BEGIN Available data

Lemma filter_content_calls_released claims :
  List.filter is_content_call (map removeIfOrphaned claims)
  = map removeIfOrphaned claims.
Proof. induction claims as [|c claims IH]; cbn; [|rewrite IH]; reflexivity. Qed.

(** The calls one flush makes on the content repository. *)
Lemma flush_content_calls w :
  List.filter is_content_call (trace (flush w))
  = List.filter is_content_call (trace w)
      ++ (if decide (take 3 (write_faults w) = [true; true; true]) then []
          else if content_repo_ w then
            map removeIfOrphaned
              (omap getResourceClaim (omap (purge_record w) (keys_to_delete w)))
          else []).
Proof.
  destruct (decide _) as [F|F].
  - destruct (flush_abort w F) as (_ & _ & _ & noise & N & ->).
    by rewrite List.filter_app, (retry_noise_no_content_calls _ _ N).
  - destruct (flush_commit w F) as (_ & _ & _ & noise & N & ->).
    rewrite !List.filter_app, (retry_noise_no_content_calls _ _ N).
    cbn [List.filter is_content_call app].
    destruct (content_repo_ w); [|reflexivity].
    by rewrite filter_content_calls_released.
Qed.


(** C10, amended: a recovery pass that returns leaves the store and the
    checkpoint directory as they were and hands no batch to [Write]: it
    appends keys to the Delete Queue, and every call it makes is a
    delivery to a connection or a direct release in the content
    repository.  A key it scheduled leaves the store when the next flush
    reads it and commits its batched delete. *)
Theorem recovery_leaves_store_to_flush w w' :
  prune_stored_flowfiles w = Some w' ->
  db_ w' = db_ w
  /\ checkpoint_directory w' = checkpoint_directory w
  /\ exists scheduled l,
       keys_to_delete w' = keys_to_delete w ++ scheduled
       /\ trace w' = trace w ++ l
       /\ (forall e, e ∈ l ->
             is_delivery e = true \/ exists claim, e = content_remove claim)
       /\ (forall key, key ∈ scheduled ->
             read_ok w' key = true ->
             take 3 (write_faults w') <> [true; true; true] ->
             db_lookup key (db_ (flush w')) = None).
Proof.
  rewrite prune_stored_flowfiles_unfold. intros P.
  assert (E : recovery_effect w w').
  { destruct (checkpoint_ w).
    - by eapply prune_loop_effect.
    - injection P as <-. apply recovery_effect_refl. }
  destruct E as (D & _ & _ & _ & CD & _ & _ & scheduled & l & Q & T & H).
  split; [exact D|]. split; [exact CD|].
  exists scheduled, l. repeat split; auto.
  intros key Hkey R F. destruct (flush_commit w' F) as (_ & -> & _).
  apply db_lookup_apply_batch_in, elem_of_Lfilter. split; [|exact R].
  rewrite Q. apply elem_of_app. by right.
Qed.
(** * The SSH-config text engine and the identity merge of the GitHub SSH
      user switcher ([src/extension.ts])

    The extension reads and rewrites [~/.ssh/config] line by line and merges
    the identities found there with a user-managed list.  This development
    embeds the three file operations ([parseGitHubSSHIdentities],
    [isActiveIdentity], [setActiveGitHubIdentity]) and the merge of
    [getChildren] as Rocq functions and proves their properties.

    Modelling choices.
    - A JavaScript string is a [string]: a sequence of 8-bit code units
      (the Latin-1 range of UTF-16).  White space, lower-casing and the two
      regular expressions of the source are spelled out on that range.
    - The file system is reduced to the one file the engine touches: the
      state is [option string], [None] when [~/.ssh/config] does not exist.
    - [undefined] and [null] are both [None]: the source only tests them for
      truthiness or compares them with [===] against a string.
    - [path.basename] is Node's POSIX implementation. *)

From Stdlib Require Import Ascii String.
From stdpp Require Import base list strings.


(** ** JavaScript string primitives used by the source *)

Module Js.

Definition LF : ascii := ascii_of_nat 10.
Definition CR : ascii := ascii_of_nat 13.

(** [WhiteSpace] and [LineTerminator] of ECMAScript below U+0100: TAB, LF,
    VT, FF, CR, SP and NBSP.  This is the set both [String.prototype.trim]
    and the regular-expression class [\s] use. *)
Definition is_ws (c : ascii) : bool :=
  let n := nat_of_ascii c in
  (((9 <=? n) && (n <=? 13)) || (n =? 32) || (n =? 160))%nat.

(** [String.prototype.toLowerCase] on one code unit below U+0100: A-Z and
    the capital letters U+00C0-U+00DE (without the multiplication sign
    U+00D7) move up by 32. *)
Definition lower_char (c : ascii) : ascii :=
  let n := nat_of_ascii c in
  if (((65 <=? n) && (n <=? 90))
      || ((192 <=? n) && (n <=? 222) && negb (n =? 215)))%nat
  then ascii_of_nat (n + 32) else c.

Fixpoint toLowerCase (s : string) : string :=
  match s with
  | EmptyString => EmptyString
  | String c r => String (lower_char c) (toLowerCase r)
  end.

(** [s.startsWith(p)] *)
Fixpoint startsWith (s p : string) {struct p} : bool :=
  match p with
  | EmptyString => true
  | String a p' =>
      match s with
      | EmptyString => false
      | String b s' => Ascii.eqb a b && startsWith s' p'
      end
  end.

Fixpoint trimStart (s : string) : string :=
  match s with
  | EmptyString => EmptyString
  | String c r => if is_ws c then trimStart r else s
  end.

Fixpoint trimEnd (s : string) : string :=
  match s with
  | EmptyString => EmptyString
  | String c r =>
      match trimEnd r with
      | EmptyString => if is_ws c then EmptyString else String c EmptyString
      | r' => String c r'
      end
  end.

(** [s.trim()] *)
Definition trim (s : string) : string := trimEnd (trimStart s).

(** Prepend a code unit to the first piece of a split. *)
Definition cons_first (c : ascii) (pieces : list string) : list string :=
  match pieces with
  | p :: ps => String c p :: ps
  | [] => [String c EmptyString]
  end.

(** [s.split(/\r?\n/)]: a separator is LF or CR LF; the pieces around the
    separators are returned, empty ones included.  The empty string gives
    one empty piece. *)
Fixpoint split_lines (s : string) : list string :=
  match s with
  | EmptyString => [EmptyString]
  | String c rest =>
      if Ascii.eqb c LF then EmptyString :: split_lines rest
      else if Ascii.eqb c CR then
        match rest with
        | String c' rest' =>
            if Ascii.eqb c' LF then EmptyString :: split_lines rest'
            else cons_first c (split_lines rest)
        | EmptyString => cons_first c (split_lines rest)
        end
      else cons_first c (split_lines rest)
  end.
Definition offStateChange (handler : Observer) (self : t) : t :=
  set_registry (messageHandlers self)
    (remove observerFn handler (stateHandlers self)) (errorHandlers self)
    (messageQueue self) self.

Definition onError (handler : Observer) (self : t) : t :=
  set_registry (messageHandlers self) (stateHandlers self)
    (add observerFn handler (errorHandlers self)) (messageQueue self) self.

Definition offError (handler : Observer) (self : t) : t :=
  set_registry (messageHandlers self) (stateHandlers self)
    (remove observerFn handler (errorHandlers self)) (messageQueue self) self.

(** *** The callbacks [connect()] installs *)

(** The [catch] of the reconnect timer. *)
Definition reconnectFailed (self : t) (w : World) : t * World :=
  handleDisconnect self (log self "Reconnect failed:" w).

Definition onopen (s : nat) (self : t) (w : World) : t * World :=
  let w1 := clearGuard s w in
  let (self1, w2) := setState connected self w1 in
  let self2 := set_reconnectAttempts 0%Z self1 in
  let w3 := log self2 "Connected" w2 in
  let (self3, w4) := flushMessageQueue self2 w3 in
  (self3, settle s w4).

Definition onerror (s : nat) (self : t) (w : World) : t * World :=
  let w1 := clearGuard s w in
  let error := new_Error "WebSocket connection error" in
  let w2 := log self "Connection error:" w1 in
  let w3 := emitError error self w2 in
  let (w4, caught) := reject s w3 in
  if caught then reconnectFailed self w4 else (self, w4).

Definition onclose (s : nat) (self : t) (w : World) : t * World :=
  handleDisconnect self (clearGuard s w).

END Available data

» Prompt
Would you please transcribe each line of the material exactly?

» Solution to the exercise
Lemma filter_content_calls_released claims :
  List.filter is_content_call (map removeIfOrphaned claims)
  = map removeIfOrphaned claims.
Proof. induction claims as [|c claims IH]; cbn; [|rewrite IH]; reflexivity. Qed.

(** The calls one flush makes on the content repository. *)
Lemma flush_content_calls w :
  List.filter is_content_call (trace (flush w))
  = List.filter is_content_call (trace w)
      ++ (if decide (take 3 (write_faults w) = [true; true; true]) then []
          else if content_repo_ w then
            map removeIfOrphaned
              (omap getResourceClaim (omap (purge_record w) (keys_to_delete w)))
          else []).
Proof.
  destruct (decide _) as [F|F].
  - destruct (flush_abort w F) as (_ & _ & _ & noise & N & ->).
    by rewrite List.filter_app, (retry_noise_no_content_calls _ _ N).
  - destruct (flush_commit w F) as (_ & _ & _ & noise & N & ->).
    rewrite !List.filter_app, (retry_noise_no_content_calls _ _ N).
    cbn [List.filter is_content_call app].
    destruct (content_repo_ w); [|reflexivity].
    by rewrite filter_content_calls_released.
Qed.


(** C10, amended: a recovery pass that returns leaves the store and the
    checkpoint directory as they were and hands no batch to [Write]: it
    appends keys to the Delete Queue, and every call it makes is a
    delivery to a connection or a direct release in the content
    repository.  A key it scheduled leaves the store when the next flush
    reads it and commits its batched delete. *)
Theorem recovery_leaves_store_to_flush w w' :
  prune_stored_flowfiles w = Some w' ->
  db_ w' = db_ w
  /\ checkpoint_directory w' = checkpoint_directory w
  /\ exists scheduled l,
       keys_to_delete w' = keys_to_delete w ++ scheduled
       /\ trace w' = trace w ++ l
       /\ (forall e, e ∈ l ->
             is_delivery e = true \/ exists claim, e = content_remove claim)
       /\ (forall key, key ∈ scheduled ->
             read_ok w' key = true ->
             take 3 (write_faults w') <> [true; true; true] ->
             db_lookup key (db_ (flush w')) = None).
Proof.
  rewrite prune_stored_flowfiles_unfold. intros P.
  assert (E : recovery_effect w w').
  { destruct (checkpoint_ w).
    - by eapply prune_loop_effect.
    - injection P as <-. apply recovery_effect_refl. }
  destruct E as (D & _ & _ & _ & CD & _ & _ & scheduled & l & Q & T & H).
  split; [exact D|]. split; [exact CD|].
  exists scheduled, l. repeat split; auto.
  intros key Hkey R F. destruct (flush_commit w' F) as (_ & -> & _).
  apply db_lookup_apply_batch_in, elem_of_Lfilter. split; [|exact R].
  rewrite Q. apply elem_of_app. by right.
Qed.
(** * The SSH-config text engine and the identity merge of the GitHub SSH
      user switcher ([src/extension.ts])

    The extension reads and rewrites [~/.ssh/config] line by line and merges
    the identities found there with a user-managed list.  This development
    embeds the three file operations ([parseGitHubSSHIdentities],
    [isActiveIdentity], [setActiveGitHubIdentity]) and the merge of
    [getChildren] as Rocq functions and proves their properties.

    Modelling choices.
    - A JavaScript string is a [string]: a sequence of 8-bit code units
      (the Latin-1 range of UTF-16).  White space, lower-casing and the two
      regular expressions of the source are spelled out on that range.
    - The file system is reduced to the one file the engine touches: the
      state is [option string], [None] when [~/.ssh/config] does not exist.
    - [undefined] and [null] are both [None]: the source only tests them for
      truthiness or compares them with [===] against a string.
    - [path.basename] is Node's POSIX implementation. *)

From Stdlib Require Import Ascii String.
From stdpp Require Import base list strings.


(** ** JavaScript string primitives used by the source *)

Module Js.

Definition LF : ascii := ascii_of_nat 10.
Definition CR : ascii := ascii_of_nat 13.

(** [WhiteSpace] and [LineTerminator] of ECMAScript below U+0100: TAB, LF,
    VT, FF, CR, SP and NBSP.  This is the set both [String.prototype.trim]
    and the regular-expression class [\s] use. *)
Definition is_ws (c : ascii) : bool :=
  let n := nat_of_ascii c in
  (((9 <=? n) && (n <=? 13)) || (n =? 32) || (n =? 160))%nat.

(** [String.prototype.toLowerCase] on one code unit below U+0100: A-Z and
    the capital letters U+00C0-U+00DE (without the multiplication sign
    U+00D7) move up by 32. *)
Definition lower_char (c : ascii) : ascii :=
  let n := nat_of_ascii c in
  if (((65 <=? n) && (n <=? 90))
      || ((192 <=? n) && (n <=? 222) && negb (n =? 215)))%nat
  then ascii_of_nat (n + 32) else c.

Fixpoint toLowerCase (s : string) : string :=
  match s with
  | EmptyString => EmptyString
  | String c r => String (lower_char c) (toLowerCase r)
  end.

(** [s.startsWith(p)] *)
Fixpoint startsWith (s p : string) {struct p} : bool :=
  match p with
  | EmptyString => true
  | String a p' =>
      match s with
      | EmptyString => false
      | String b s' => Ascii.eqb a b && startsWith s' p'
      end
  end.

Fixpoint trimStart (s : string) : string :=
  match s with
  | EmptyString => EmptyString
  | String c r => if is_ws c then trimStart r else s
  end.

Fixpoint trimEnd (s : string) : string :=
  match s with
  | EmptyString => EmptyString
  | String c r =>
      match trimEnd r with
      | EmptyString => if is_ws c then EmptyString else String c EmptyString
      | r' => String c r'
      end
  end.

(** [s.trim()] *)
Definition trim (s : string) : string := trimEnd (trimStart s).

(** Prepend a code unit to the first piece of a split. *)
Definition cons_first (c : ascii) (pieces : list string) : list string :=
  match pieces with
  | p :: ps => String c p :: ps
  | [] => [String c EmptyString]
  end.

(** [s.split(/\r?\n/)]: a separator is LF or CR LF; the pieces around the
    separators are returned, empty ones included.  The empty string gives
    one empty piece. *)
Fixpoint split_lines (s : string) : list string :=
  match s with
  | EmptyString => [EmptyString]
  | String c rest =>
      if Ascii.eqb c LF then EmptyString :: split_lines rest
      else if Ascii.eqb c CR then
        match rest with
        | String c' rest' =>
            if Ascii.eqb c' LF then EmptyString :: split_lines rest'
            else cons_first c (split_lines rest)
        | EmptyString => cons_first c (split_lines rest)
        end
      else cons_first c (split_lines rest)
  end.
Definition offStateChange (handler : Observer) (self : t) : t :=
  set_registry (messageHandlers self)
    (remove observerFn handler (stateHandlers self)) (errorHandlers self)
    (messageQueue self) self.

Definition onError (handler : Observer) (self : t) : t :=
  set_registry (messageHandlers self) (stateHandlers self)
    (add observerFn handler (errorHandlers self)) (messageQueue self) self.

Definition offError (handler : Observer) (self : t) : t :=
  set_registry (messageHandlers self) (stateHandlers self)
    (remove observerFn handler (errorHandlers self)) (messageQueue self) self.

(** *** The callbacks [connect()] installs *)

(** The [catch] of the reconnect timer. *)
Definition reconnectFailed (self : t) (w : World) : t * World :=
  handleDisconnect self (log self "Reconnect failed:" w).

Definition onopen (s : nat) (self : t) (w : World) : t * World :=
  let w1 := clearGuard s w in
  let (self1, w2) := setState connected self w1 in
  let self2 := set_reconnectAttempts 0%Z self1 in
  let w3 := log self2 "Connected" w2 in
  let (self3, w4) := flushMessageQueue self2 w3 in
  (self3, settle s w4).

Definition onerror (s : nat) (self : t) (w : World) : t * World :=
  let w1 := clearGuard s w in
  let error := new_Error "WebSocket connection error" in
  let w2 := log self "Connection error:" w1 in
  let w3 := emitError error self w2 in
  let (w4, caught) := reject s w3 in
  if caught then reconnectFailed self w4 else (self, w4).

Definition onclose (s : nat) (self : t) (w : World) : t * World :=
  handleDisconnect self (clearGuard s w).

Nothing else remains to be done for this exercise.